Schematic diagram of waves of follicular growth during the bovine estrous cycle (A, 2-wave cycle; B, 3-wave cycle; arrows indicate time of ovulation). Lines with open symbols represent the dominant follicle and lines with solid symbols represent one of the many subordinate follicles.

Gonadatropin-releasing hormone
GnRH is a naturally-occurring hormone that causes the release of luteinizing hormone (LH). GnRH is sold as a pharmaceutical product under the tradenames: Cystorelin ®, Fertagyl ® or Factrel ®.
The injection of GnRH and the LH surge that follows causes the dominant follicle to ovulate and form a luteal structure (like the CL). If GnRH is administered during the cycle, the DF is not mature and breeding would be unsuccessful, but a new follicular wave is initiated. If the CL has been regressed by administering prostaglandin, the injection of GnRH will cause a timed ovulation that is fertile.

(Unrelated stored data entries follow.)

(** * The page controller of the document scanner: [app/static/js/main.js]

    The script binds two controls of the page to two HTTP endpoints: the
    index button to [POST /api/index-documents] and the question form to
    [POST /api/ask], and renders the JSON replies into the page.

    The development has four layers:
    - [JSNumber]: the Number values of the script (IEEE 754 binary64, as
      Stdlib's [spec_float]) with the two platform operations the script
      applies to them, [Number.prototype.toFixed] and the default
      number-to-string conversion;
    - [JSValue]: strings and parsed JSON values with the coercions the
      script relies on (truthiness, [ToString], [ToNumber], [trim]);
    - [Page]: the eight DOM elements the script binds, and the effects it
      has on the world around them (alerts, console, network);
    - [Controller]: the two event handlers and their promise chains, and the
      event loop that runs them. *)

From Stdlib Require Import ZArith List String Ascii Bool Lia.
From Stdlib Require Import Floats.SpecFloat.
Import ListNotations.

Local Open Scope string_scope.
Local Open Scope Z_scope.

(** ** Numbers *)

Module JSNumber.

(** A Number is a binary64 float: 53 bits of precision, exponents below 1024. *)
Definition number : Type := spec_float.
Definition prec : Z := 53.
Definition emax : Z := 1024.

Definition NaN : number := S754_nan.
Definition of_Z (z : Z) : number := binary_normalize prec emax z 0 false.

(** [x * y], rounded to nearest, ties to even. *)
Definition mul (x y : number) : number := SFmul prec emax x y.

(** [x > 0] as the script writes it: false when [x] is NaN. *)
Definition gt_zero (x : number) : bool := SFltb (S754_zero false) x.

(** The Number that a decimal literal [digits * 10^exp10] of a JSON text
    denotes: the binary64 value nearest to it. *)
Definition of_decimal (digits : positive) (exp10 : Z) : number :=
  if 0 <=? exp10 then of_Z (Zpos digits * 10 ^ exp10)
  else SFdiv prec emax (S754_finite false digits 0)
                       (S754_finite false (Z.to_pos (10 ^ (- exp10))) 0).

(** *** Decimal digits of a non-negative integer *)

Definition digit_char (d : Z) : ascii := ascii_of_nat (48 + Z.to_nat d).

Fixpoint digits_fuel (fuel : nat) (n : Z) (acc : string) : string :=
  match fuel with
  | O => acc
  | S fuel' =>
      let acc' := String (digit_char (n mod 10)) acc in
      if n / 10 =? 0 then acc' else digits_fuel fuel' (n / 10) acc'
  end.

Definition decimal_digits (n : Z) : string :=
  digits_fuel (S (Z.to_nat (Z.log2 n))) n EmptyString.

Fixpoint zeros (k : nat) : string :=
  match k with
  | O => EmptyString
  | S k' => String "0"%char (zeros k')
  end.

Definition strlen (s : string) : Z := Z.of_nat (String.length s).

(** *** Number::toString (radix 10)

    For a finite positive value [m * 2^e] the conversion picks the shortest
    decimal [s * 10^p] that reads back as the same Number, the closest one
    when several have that length.  All comparisons are exact: values are
    scaled to integers, in units of [2^(e-2)] so that the midpoints to the
    neighbouring floats are integers too. *)

Section Shortest.
Variable m : positive.
Variable e : Z.

(** The value and the midpoints to its two neighbours, in units of [2^(e-2)]. *)
Definition value4 : Z := 4 * Zpos m.
Definition low4 : Z :=
  4 * Zpos m - (if (Zpos m =? 2 ^ 52) && (-1074 <? e) then 1 else 2).
Definition high4 : Z := 4 * Zpos m + 2.

(** [c * 10^p] and [b * 2^(e-2)] over a common denominator. *)
Definition cand_scale (p : Z) : Z := 10 ^ Z.max p 0 * 2 ^ Z.max (- (e - 2)) 0.
Definition unit_scale (p : Z) : Z := 2 ^ Z.max (e - 2) 0 * 10 ^ Z.max (- p) 0.

(** Does [c * 10^p] read back as this Number?  A midpoint does when the
    mantissa is even. *)
Definition reads_back (p c : Z) : bool :=
  let v := c * cand_scale p in
  (1 <=? c) &&
  (if Z.even (Zpos m)
   then (low4 * unit_scale p <=? v) && (v <=? high4 * unit_scale p)
   else (low4 * unit_scale p <? v) && (v <? high4 * unit_scale p)).

Definition distance (p c : Z) : Z :=
  Z.abs (c * cand_scale p - value4 * unit_scale p).

(** The best multiple of [10^p] that reads back, if there is one. *)
Definition shortest_at (p : Z) : option Z :=
  let c := (value4 * unit_scale p) / cand_scale p in
  match reads_back p c, reads_back p (c + 1) with
  | true, true =>
      if distance p c <? distance p (c + 1) then Some c
      else if distance p (c + 1) <? distance p c then Some (c + 1)
      else Some (if Z.even c then c else c + 1)
  | true, false => Some c
  | false, true => Some (c + 1)
  | false, false => None
  end.

(** Search from a power of ten above the value downwards; the first hit has
    the fewest digits.  At [p = min e 0] the value itself is a multiple of
    [10^p], so the search ends there at the latest. *)
Fixpoint shortest_from (fuel : nat) (p : Z) : Z * Z :=
  match fuel with
  | O => (Zpos m * 2 ^ Z.max e 0 * 5 ^ Z.max (- e) 0, Z.min e 0)
  | S fuel' =>
      match shortest_at p with
      | Some s => (s, p)
      | None => shortest_from fuel' (p - 1)
      end
  end.

Definition shortest : Z * Z :=
  let p0 := ((Z.log2 (Zpos m) + e + 2) * 30103) / 100000 + 2 in
  shortest_from (Z.to_nat (p0 - Z.min e 0)) p0.
End Shortest.

Definition finite_to_string (m : positive) (e : Z) : string :=
  let '(s, p) := shortest m e in
  let digits := decimal_digits s in
  let k := strlen digits in
  let n := p + k in
  if (k <=? n) && (n <=? 21) then digits ++ zeros (Z.to_nat (n - k))
  else if (0 <? n) && (n <=? 21) then
    substring 0 (Z.to_nat n) digits ++ "." ++
    substring (Z.to_nat n) (Z.to_nat (k - n)) digits
  else if (-6 <? n) && (n <=? 0) then "0." ++ zeros (Z.to_nat (- n)) ++ digits
  else
    let ex := n - 1 in
    let sign := if ex <? 0 then "-" else "+" in
    if k =? 1 then digits ++ "e" ++ sign ++ decimal_digits (Z.abs ex)
    else substring 0 1 digits ++ "." ++ substring 1 (Z.to_nat (k - 1)) digits
         ++ "e" ++ sign ++ decimal_digits (Z.abs ex).

Definition to_string (x : number) : string :=
  match x with
  | S754_nan => "NaN"
  | S754_zero _ => "0"
  | S754_infinity false => "Infinity"
  | S754_infinity true => "-Infinity"
  | S754_finite false m e => finite_to_string m e
  | S754_finite true m e => "-" ++ finite_to_string m e
  end.

(** *** Number.prototype.toFixed *)

(** [m * 2^e >= 10^21], exactly. *)
Definition ge_1e21 (m : positive) (e : Z) : bool :=
  if 0 <=? e then 10 ^ 21 <=? Zpos m * 2 ^ e
  else 10 ^ 21 * 2 ^ (- e) <=? Zpos m.

(** The integer [n] for which [n / 10^f] is closest to [m * 2^e]; of two
    equally close ones, the larger. *)
Definition nearest_scaled (f : nat) (m : positive) (e : Z) : Z :=
  if 0 <=? e then Zpos m * 2 ^ e * 10 ^ Z.of_nat f
  else (2 * Zpos m * 10 ^ Z.of_nat f + 2 ^ (- e)) / 2 ^ (- e + 1).

(** The digits of [n] with a point before the last [f] of them. *)
Definition fixed_digits (f : nat) (n : Z) : string :=
  let d := if n =? 0 then "0" else decimal_digits n in
  match f with
  | O => d
  | S _ =>
      let d := if (String.length d <=? f)%nat
               then zeros (f + 1 - String.length d) ++ d else d in
      let k := String.length d in
      substring 0 (k - f) d ++ "." ++ substring (k - f) f d
  end.

Definition toFixed (f : nat) (x : number) : string :=
  match x with
  | S754_nan | S754_infinity _ => to_string x
  | S754_zero _ => fixed_digits f 0
  | S754_finite s m e =>
      (if s then "-" else EmptyString) ++
      (if ge_1e21 m e then to_string (S754_finite false m e)
       else fixed_digits f (nearest_scaled f m e))
  end.

(** *** Reading a fixed-point text with one decimal place *)

Definition is_digit (c : ascii) : bool :=
  let n := nat_of_ascii c in ((48 <=? n) && (n <=? 57))%nat.

(** Digits, a point and one last digit; [seen] tells whether a digit came
    before. *)
Fixpoint digits_point_digit (s : string) (seen : bool) : bool :=
  match s with
  | EmptyString => false
  | String c s' =>
      if is_digit c then digits_point_digit s' true
      else Ascii.eqb c "." && seen &&
           match s' with
           | String d EmptyString => is_digit d
           | _ => false
           end
  end.

(** [-]ddd.d *)
Definition is_one_decimal (s : string) : bool :=
  match s with
  | EmptyString => false
  | String c s' =>
      if Ascii.eqb c "-" then digits_point_digit s' false
      else digits_point_digit s false
  end.

Fixpoint all_digits (s : string) : bool :=
  match s with
  | EmptyString => true
  | String c s' => is_digit c && all_digits s'
  end.

(** The integer a string of digits denotes. *)
Fixpoint digits_value (s : string) (acc : Z) : Z :=
  match s with
  | EmptyString => acc
  | String c s' => digits_value s' (acc * 10 + (Z.of_nat (nat_of_ascii c) - 48))
  end.

(** Finite and below [10^21] in magnitude: the values [toFixed] writes in
    fixed-point notation. *)
Definition fixed_range (x : number) : bool :=
  match x with
  | S754_zero _ => true
  | S754_finite _ m e => negb (ge_1e21 m e)
  | S754_nan | S754_infinity _ => false
  end.

(** [0 <= x <= 1], exactly: the range the page's data model gives a
    relevance score. *)
Definition in_unit_interval (x : number) : bool :=
  match x with
  | S754_zero _ => true
  | S754_finite false m e =>
      if 0 <=? e then Zpos m * 2 ^ e <=? 1 else Zpos m <=? 2 ^ (- e)
  | _ => false
  end.

(** The magnitude of [x] in tenths, rounded as [toFixed 1] rounds it. *)
Definition tenths (x : number) : Z :=
  match x with
  | S754_finite _ m e => nearest_scaled 1 m e
  | _ => 0
  end.

Definition minus_sign (x : number) : string :=
  match x with
  | S754_finite true _ _ => "-"
  | _ => EmptyString
  end.

(** Above zero: a positive finite value or [+Infinity]. *)
Definition positive_number (x : number) : Prop :=
  match x with
  | S754_finite false _ _ | S754_infinity false => True
  | _ => False
  end.

(** [t] is an integer nearest to ten times the magnitude of [x]:
    [|t - 10 * m * 2^e| <= 1/2], cleared of denominators. *)
Definition nearest_tenth (x : number) (t : Z) : Prop :=
  match x with
  | S754_finite _ m e =>
      2 * Z.abs (t * 2 ^ Z.max (- e) 0 - 10 * Zpos m * 2 ^ Z.max e 0)
      <= 2 ^ Z.max (- e) 0
  | _ => t = 0
  end.

End JSNumber.

(** ** Strings and parsed JSON values *)

Module JSValue.
Import JSNumber.

(** Strings are sequences of code units; the model keeps the code units
    below 256, so a character is an [ascii]. *)

(** WhiteSpace and LineTerminator code units (below 256): TAB, LF, VT, FF,
    CR, SP and NBSP. *)
Definition is_white_space (c : ascii) : bool :=
  let n := nat_of_ascii c in
  ((9 <=? n) && (n <=? 13) || (n =? 32) || (n =? 160))%nat.
Lemma generate_ids_key_id s draws :
  (key_id s + N.of_nat (length draws) < U64_MODULUS)%N ->
  generate_ids s draws =
    map (fun i => key_id s + N.of_nat i)%N (seq 0 (length draws)) /\
  key_id (generate s draws) = (key_id s + N.of_nat (length draws))%N.
Proof.
  revert s. induction draws as [|key draws IH]; intros s Hwrap; simpl in *.
  - split; [done | lia].
  - assert (Hk : key_id (generate_one s key) = (key_id s + 1)%N).
    { rewrite generate_one_key_id. apply u64_incr_small. lia. }
    destruct (IH (generate_one s key)) as [Hids Hkey]; [rewrite Hk; lia|].
    rewrite Hids, Hkey, Hk. split; [|lia].
    rewrite (map_seq_offset _ 1). f_equal; [lia|].
    apply map_ext. intros i. lia.
Qed.

Lemma run_key_ids s ops :
  (key_id s + N.of_nat (generated_count ops) < U64_MODULUS)%N ->
  (run s ops).2 = map (fun i => key_id s + N.of_nat i)%N (seq 0 (generated_count ops)) /\
  key_id (run s ops).1 = (key_id s + N.of_nat (generated_count ops))%N.
Proof.
  revert s. induction ops as [|o ops IH]; intros s Hwrap; simpl in *.
  { split; [done | lia]. }
  destruct o as [draws| |public_key|public_key|]; simpl in *.
  - destruct (generate_ids_key_id s draws) as [Hids Hkey]; [lia|].
    destruct (IH (generate s draws)) as [Hids2 Hkey2]; [rewrite Hkey; lia|].
    destruct (run (generate s draws) ops) as [s2 ids2]; simpl in *.
    rewrite Hids, Hids2, Hkey2, Hkey. split; [|lia].
    rewrite seq_app, map_app, (map_seq_offset _ (0 + length draws)). f_equal.
    apply map_ext. intros i. lia.
  - destruct (IH (mark_as_published s)) as [Hids Hkey]; [done|].
    destruct (run (mark_as_published s) ops) as [s2 ids2]; simpl in *. done.
  - assert (Hk : key_id (remove_secret_key s public_key).1 = key_id s).
    { unfold remove_secret_key. by destruct (reverse_public_keys s !! public_key). }
    destruct (IH (remove_secret_key s public_key).1) as [Hids Hkey]; [by rewrite Hk|].
    destruct (run (remove_secret_key s public_key).1 ops) as [s2 ids2]; simpl in *.
    rewrite Hk in Hids, Hkey. done.
  - destruct (IH s) as [Hids Hkey]; [done|].
    destruct (run s ops) as [s2 ids2]; simpl in *. done.
  - destruct (IH (roundtrip s)) as [Hids Hkey]; [done|].
    destruct (run (roundtrip s) ops) as [s2 ids2]; simpl in *. done.
Qed.

(** ** Index consistency away from pickles *)

Lemma index_consistent_new : index_consistent new.
Proof. split; [apply map_Forall_empty | done]. Qed.

Lemma index_consistent_remove s public_key :
  store_inv s -> index_consistent s ->
  index_consistent (remove_secret_key s public_key).1.
Proof.
  intros [_ _ _ Hrev] [Hfwd Hsize]. unfold remove_secret_key.
  destruct (reverse_public_keys s !! public_key) as [kid|] eqn:E; simpl.
  - destruct (Hrev _ _ E) as (p0 & Hp0 & Hpub0). split.
    + intros k q Hq. simpl in Hq |- *. apply lookup_delete_Some in Hq as [Hne Hq].
      rewrite lookup_delete_ne; [by apply Hfwd|].
      intros Heq. rewrite Heq, (Hfwd _ _ Hq) in E. congruence.
    + simpl. rewrite map_size_delete_Some, map_size_delete_Some by eauto. lia.
  - simpl. rewrite delete_id by done. by split.
Qed.

Lemma index_consistent_evict s :
  store_inv s -> index_consistent s -> index_consistent (evict_oldest s).
Proof.
  intros [_ _ Hinj _] [Hfwd Hsize]. unfold evict_oldest.
  case_decide as Hfull; [|by split].
  destruct (first_key (private_keys s)) as [old|] eqn:Hold; [|by split].
  apply first_key_min in Hold as [[p Hp] _]. rewrite Hp. simpl. split.
  - intros k q Hq. simpl in Hq |- *. apply lookup_delete_Some in Hq as [Hne Hq].
    rewrite lookup_delete_ne; [by apply Hfwd|].
    intros Heq. apply Hne. symmetry. exact (Hinj _ _ _ _ Hq Hp (eq_sym Heq)).
  - simpl. rewrite !map_size_delete_Some; [lia | eauto | eexists; by apply Hfwd].
Qed.

Lemma index_consistent_generate_one s key :
  store_inv s -> index_consistent s ->
  (forall kid p, private_keys s !! kid = Some p -> derive_public p <> derive_public key) ->
  index_consistent (generate_one s key).
Proof.
  intros Hinv Hidx Hfresh.
  pose proof (store_inv_evict s Hinv) as [Hids _ _ Hrev].
  destruct (index_consistent_evict s Hinv Hidx) as [Hfwd Hsize].
  pose proof (evict_oldest_key_id s) as Hkid.
  assert (Hfresh1 : forall kid p, private_keys (evict_oldest s) !! kid = Some p ->
    derive_public p <> derive_public key).
  { intros kid p Hp. apply evict_oldest_sub in Hp. eauto. }
  assert (Hnew : private_keys (evict_oldest s) !! key_id s = None).
  { destruct (private_keys (evict_oldest s) !! key_id s) as [p|] eqn:E; [|done].
    exfalso. assert (Hlt := Hids (key_id s) (mk_is_Some _ _ E)). lia. }
  assert (Hnewpub : reverse_public_keys (evict_oldest s) !! derive_public key = None).
  { destruct (reverse_public_keys (evict_oldest s) !! derive_public key) eqn:E;
      [|done].
    destruct (Hrev _ _ E) as (q & Hq & Hpub). by destruct (Hfresh1 _ _ Hq). }
  unfold generate_one, insert_secret_key. rewrite Hkid. simpl. split.
  - intros k q Hq. simpl in Hq |- *. apply lookup_insert_Some in Hq as [[<- <-]|[Hne Hq]].
    + apply lookup_insert_eq.
    + rewrite lookup_insert_ne; [by apply Hfwd|]. intros Heq.
      by apply (Hfresh1 _ _ Hq).
  - simpl. rewrite map_size_insert_None, map_size_insert_None by done. lia.
Qed.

Given the different responses of follicles to GnRH, the drug can be used as a tool for estrous cycle control in either of two ways:
   If a CL is present: GnRH induces a new wave of follicles, or
   If a CL is not present: GnRH will induce ovulation 27 hours later

Controlling the time of emergence of a new follicular wave and synchronizing the follicular wave status of animals within a group is the newest technique used to improve the synchrony of estrus and precise timing of ovulation. Treatment of all animals at the beginning of an estrus synchronization treatment induces the synchronous emergence of a new DF such that at the end of the treatment (usually 7-9 days later) all animals in the group have a DF at the same stage of development. When the CL is regressed, by prostaglandin administration, the synchrony of estrus is remarkably “tight” and the option of inducing a timed ovulation is more realistic because all animals in the group have a large follicle at the same stage of development.

The most popular estrus synchronization/ ovulation control treatment that combines the use of GnRH and prostaglandin is called “Ovsynch.”

Ovsynch incorporates one GnRH injection 7 days prior to prostaglandin (synchronization of follicular development) with a second GnRH injection (ovulation control) 48 hours after prostaglandin-induced regression of the CL. The system is expensive and labor intensive (3 to 4 time handling), but it eliminates the need for heat detection. All animals are bred at 8-18 hours after the second GnRH injection. The system will induce estrus and ovulation in some non-cycling cows. Pregnancy rates for dairy cows usually range from 25 to 45% following Ovsynch treatment.